(Collected data entries)
--- --- ---
(* ===== verification/CompletionHubFacts.v ===== *)
(** * What the hub keeps (theorems on [CompletionHub])

    The invariant of the worlds that calls on a new hub lead to, in four
    parts: the counters and the table of sessions, the receipts of retired
    sessions, the queues of the workers, and the deliveries with their
    publishers. *)

From S2P Require Import Prelude GoText GoEncoding GoTime GoJson GoStrings GoDoc GoStruct.
From S2P Require Import CompletionTypes CompletionHub.

Local Open Scope string_scope.

Module HubFacts.
Import Completion Hub.

#[local] Arguments EndsResponse : simpl never.
#[local] Arguments SessionKey : simpl never.
#[local] Arguments settle_session : simpl never.

(* ------------------------------------------------------------------ *)
(** ** The invariant *)

(** The live sessions are those of the table. *)
Record table_ok (h : Hub) (ss : gmap nat session) : Prop := {
  table_live key i : sessions h !! key = Some i ->
    exists s, ss !! i = Some s /\ s_terminal s = false /\ SessionKey (s_assignment s) = key;
  live_table i s : ss !! i = Some s -> s_terminal s = false -> sessions h !! SessionKey (s_assignment s) = Some i;
  retired_terminal i s : ss !! i = Some s -> s_retired s = s_terminal s;
  active_counts : active h = Z.of_nat (size (sessions h)) }.

Definition unused (r : Reservation) : bool := negb (r_used r).

Record counts_ok (w : world) : Prop := {
  reserved_counts : reserved (hub w) = Z.of_nat (count_map unused (w_reservations w));
  capacity_pos : (1 <= capacity (hub w))%Z;
  restored_pos : (0 <= restored w)%Z }.

(** Admissions keep within the capacity; only [Restore] goes beyond it. *)
Definition within_capacity (w : world) : Prop :=
  (active (hub w) + reserved (hub w) <= capacity (hub w) + restored w)%Z.

Record receipts_ok (h : Hub) : Prop := {
  order_NoDup : NoDup (order h);
  order_dom key : key ∈ order h <-> is_Some (retired h !! key);
  order_bound : (Z.of_nat (length (order h)) <= maxRetired h)%Z;
  maxRetired_pos : (64 <= maxRetired h)%Z }.

(** A queue of a worker: no session twice, within its capacity. *)
Record queue_ok (h : Hub) (ss : gmap nat session) (st : workerState) : Prop := {
  queue_NoDup : NoDup (queued_session <$> ws_pending st);
  queue_known q : q ∈ ws_pending st -> is_Some (ss !! queued_session q);
  queue_bound : (Z.of_nat (length (ws_pending st)) <= ws_capacity st)%Z;
  queue_capacity : (capacity h <= ws_capacity st)%Z }.

Record workers_ok (h : Hub) (ss : gmap nat session) (states : gmap nat workerState) : Prop := {
  worker_state id k : workers h !! id = Some k ->
    exists st, states !! k = Some st /\ ws_done st = false /\ ws_worker st = id;
  state_queue k st : states !! k = Some st -> queue_ok h ss st }.

Definition online_counts (h : Hub) : Prop := onlineWorkers h = Z.of_nat (size (workers h)).

(** A delivery whose publisher has not returned. *)
Definition pending_publisher (ps : gmap nat publisher) (d : nat) : Prop :=
  exists t p, ps !! t = Some p /\ p_delivery p = d.

(** A delivery that was, or may still be, processed. *)
Definition claims (ps : gmap nat publisher) (d : nat) (x : delivery) : Prop :=
  pending_publisher ps d \/ d_outcome x = Some None.

Record publisher_ok (ss : gmap nat session) (ds : gmap nat delivery) (p : publisher) (s : session) (x : delivery) : Prop := {
  pub_session : ss !! p_session p = Some s;
  pub_delivery : ds !! p_delivery p = Some x;
  pub_of : d_session x = p_session p;
  pub_event : d_event x = p_event p;
  pub_pending : p_delivery p ∈ s_pending s;
  pub_inflight : Event_ID (p_event p) <> "" -> s_inflight s !! Event_ID (p_event p) = Some (p_delivery p);
  pub_unseen : Event_ID (p_event p) <> "" -> Event_ID (p_event p) ∉ s_seen s;
  pub_terminal : EndsResponse (p_event p) = true -> s_terminal s = false -> s_terminalPending s = true;
  pub_owner : p_workerID p <> "" -> s_workerID s = p_workerID p;
  pub_key : p_key p = SessionKey (s_assignment s);
  pub_sending : p_phase p = Sending -> d_taken x = false /\ p_delivery p ∉ s_events s }.

Record session_ok (ds : gmap nat delivery) (ps : gmap nat publisher) (i : nat) (s : session) : Prop := {
  pending_of d : d ∈ s_pending s -> exists t p, ps !! t = Some p /\ p_delivery p = d /\ p_session p = i;
  inflight_of id d : s_inflight s !! id = Some d -> id <> "" /\
    exists t p, ps !! t = Some p /\ p_delivery p = d /\ p_session p = i /\ Event_ID (p_event p) = id;
  terminal_settled d : s_terminal s = true -> d ∈ s_pending s ->
    exists x o, ds !! d = Some x /\ d_outcome x = Some o;
  events_NoDup : NoDup (s_events s);
  events_of d : d ∈ s_events s -> exists x, ds !! d = Some x /\ d_taken x = false /\ d_session x = i }.

Record delivery_ok (ss : gmap nat session) (ps : gmap nat publisher) (d : nat) (x : delivery) (s : session) : Prop := {
  del_session : ss !! d_session x = Some s;
  del_taken : d_outcome x = Some None -> d_taken x = true;
  del_waiting : d_outcome x = None -> pending_publisher ps d;
  del_done : d_outcome x = Some None -> ~ pending_publisher ps d ->
    (Event_ID (d_event x) <> "" -> Event_ID (d_event x) ∈ s_seen s)
    /\ (EndsResponse (d_event x) = true -> s_terminal s = true) }.

(** Two deliveries of one session that count: not of one event, nor both of a
    closing one. *)
Definition apart (x y : delivery) : Prop :=
  (Event_ID (d_event x) <> "" -> Event_ID (d_event x) <> Event_ID (d_event y))
  /\ ~ (EndsResponse (d_event x) = true /\ EndsResponse (d_event y) = true).

Record deliveries_ok (ss : gmap nat session) (ds : gmap nat delivery) (ps : gmap nat publisher) : Prop := {
  all_publishers t p : ps !! t = Some p -> exists s x, publisher_ok ss ds p s x;
  publisher_unique t1 t2 p1 p2 : ps !! t1 = Some p1 -> ps !! t2 = Some p2 -> p_delivery p1 = p_delivery p2 -> t1 = t2;
  all_sessions i s : ss !! i = Some s -> session_ok ds ps i s;
  all_deliveries d x : ds !! d = Some x -> exists s, delivery_ok ss ps d x s;
  claims_apart d1 d2 x1 x2 : ds !! d1 = Some x1 -> ds !! d2 = Some x2 -> d1 <> d2 -> d_session x1 = d_session x2 ->
    claims ps d1 x1 -> claims ps d2 x2 -> apart x1 x2 }.

Record invariant (w : world) : Prop := {
  inv_table : table_ok (hub w) (w_sessions w);
  inv_counts : counts_ok w;
  inv_within : within_capacity w;
  inv_receipts : receipts_ok (hub w);
  inv_workers : workers_ok (hub w) (w_sessions w) (w_states w);
  inv_online : online_counts (hub w);
  inv_deliveries : deliveries_ok (w_sessions w) (w_deliveries w) (w_publishers w) }.

(* ------------------------------------------------------------------ *)
(** ** Receipts *)

Lemma evict_ok max l m m' l' : (0 <= max)%Z -> NoDup l -> (forall key, key ∈ l <-> is_Some (m !! key)) ->
  evict max l m = (m', l') ->
  NoDup l' /\ (forall key, key ∈ l' <-> is_Some (m' !! key)) /\ (Z.of_nat (length l') <= max)%Z.
Proof.
  intros Hmax. revert m. induction l as [|x l IH]; cbn [evict]; intros m Hd Hm H.
  { injection H as <- <-. split_and!; [done..|cbn; lia]. }
  apply NoDup_cons in Hd as [Hx Hd]. destruct (_ <? _)%Z eqn:E.
  - apply IH in H; [done|done|]. intros key. destruct (decide (key = x)) as [->|Hne].
    + rewrite lookup_delete_eq. split; [done | by intros []].
    + rewrite lookup_delete_ne by done. rewrite <- Hm, elem_of_cons. naive_solver.
  - injection H as <- <-. zbool. split_and!; [by constructor | done | done].
Qed.

Lemma remember_ok h key receipt : receipts_ok h -> retired h !! key = None -> receipts_ok (remember h key receipt).
Proof.
  intros [Hd Hm Hb Hp] Hk. unfold remember. destruct (evict _ _ _) as [m l] eqn:E.
  apply evict_ok in E as (? & ? & ?); [by split; cbn|lia|..].
  - apply NoDup_app. split_and!; [done| |apply NoDup_singleton].
    intros x Hx ->%list_elem_of_singleton. apply Hm in Hx. rewrite Hk in Hx. by destruct Hx.
  - intros x. rewrite elem_of_app, Hm, list_elem_of_singleton. destruct (decide (x = key)) as [->|Hne].
    + rewrite lookup_insert_eq. naive_solver.
    + rewrite lookup_insert_ne by done. naive_solver.
Qed.

Lemma rememberRetiredOwner_ok h key id : receipts_ok h -> receipts_ok (rememberRetiredOwner h key id).
Proof.
  unfold rememberRetiredOwner. intros H. destruct (retired h !! key) eqn:E; [done|]. by apply remember_ok.
Qed.

Lemma rememberTerminal_ok h key id e : receipts_ok h -> receipts_ok (rememberTerminal h key id e).
Proof.
  unfold rememberTerminal. intros H. destruct (is_empty _); [done|]. destruct (terminalEventDigest e); [|done].
  destruct (retired h !! key) as [r|] eqn:E; [|by apply remember_ok].
  destruct H as [Hd Hm Hb Hp]. split; cbn; [done| |done..]. intros x. rewrite Hm.
  destruct (decide (x = key)) as [->|Hne]; [|by rewrite lookup_insert_ne].
  rewrite lookup_insert_eq, E. split; eauto.
Qed.

(** Receipts are all that [rememberTerminal] and [rememberRetiredOwner] change. *)
Lemma remember_rest h key r : exists m l, remember h key r = set_receipts h m l.
Proof. unfold remember. destruct (evict _ _ _) as [m l]. eauto. Qed.
Lemma rememberRetiredOwner_rest h key id : exists m l, rememberRetiredOwner h key id = set_receipts h m l.
Proof.
  unfold rememberRetiredOwner. destruct (retired h !! key); [|apply remember_rest].
  exists (retired h), (order h). by destruct h.
Qed.
Lemma rememberTerminal_rest h key id e : exists m l, rememberTerminal h key id e = set_receipts h m l.
Proof.
  unfold rememberTerminal. repeat case_match; try apply remember_rest; try (by eauto);
    exists (retired h), (order h); by destruct h.
Qed.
--- --- ---
EXERCISE BRIEF :: Please write out, exactly as they appear, the lines from the line containing "(** Receipts are" through the last line of the records above, both included.

TASK SOLUTION ::
(** Receipts are all that [rememberTerminal] and [rememberRetiredOwner] change. *)
Lemma remember_rest h key r : exists m l, remember h key r = set_receipts h m l.
Proof. unfold remember. destruct (evict _ _ _) as [m l]. eauto. Qed.
Lemma rememberRetiredOwner_rest h key id : exists m l, rememberRetiredOwner h key id = set_receipts h m l.
Proof.
  unfold rememberRetiredOwner. destruct (retired h !! key); [|apply remember_rest].
  exists (retired h), (order h). by destruct h.
Qed.
Lemma rememberTerminal_rest h key id e : exists m l, rememberTerminal h key id e = set_receipts h m l.
Proof.
  unfold rememberTerminal. repeat case_match; try apply remember_rest; try (by eauto);
    exists (retired h), (order h); by destruct h.
Qed.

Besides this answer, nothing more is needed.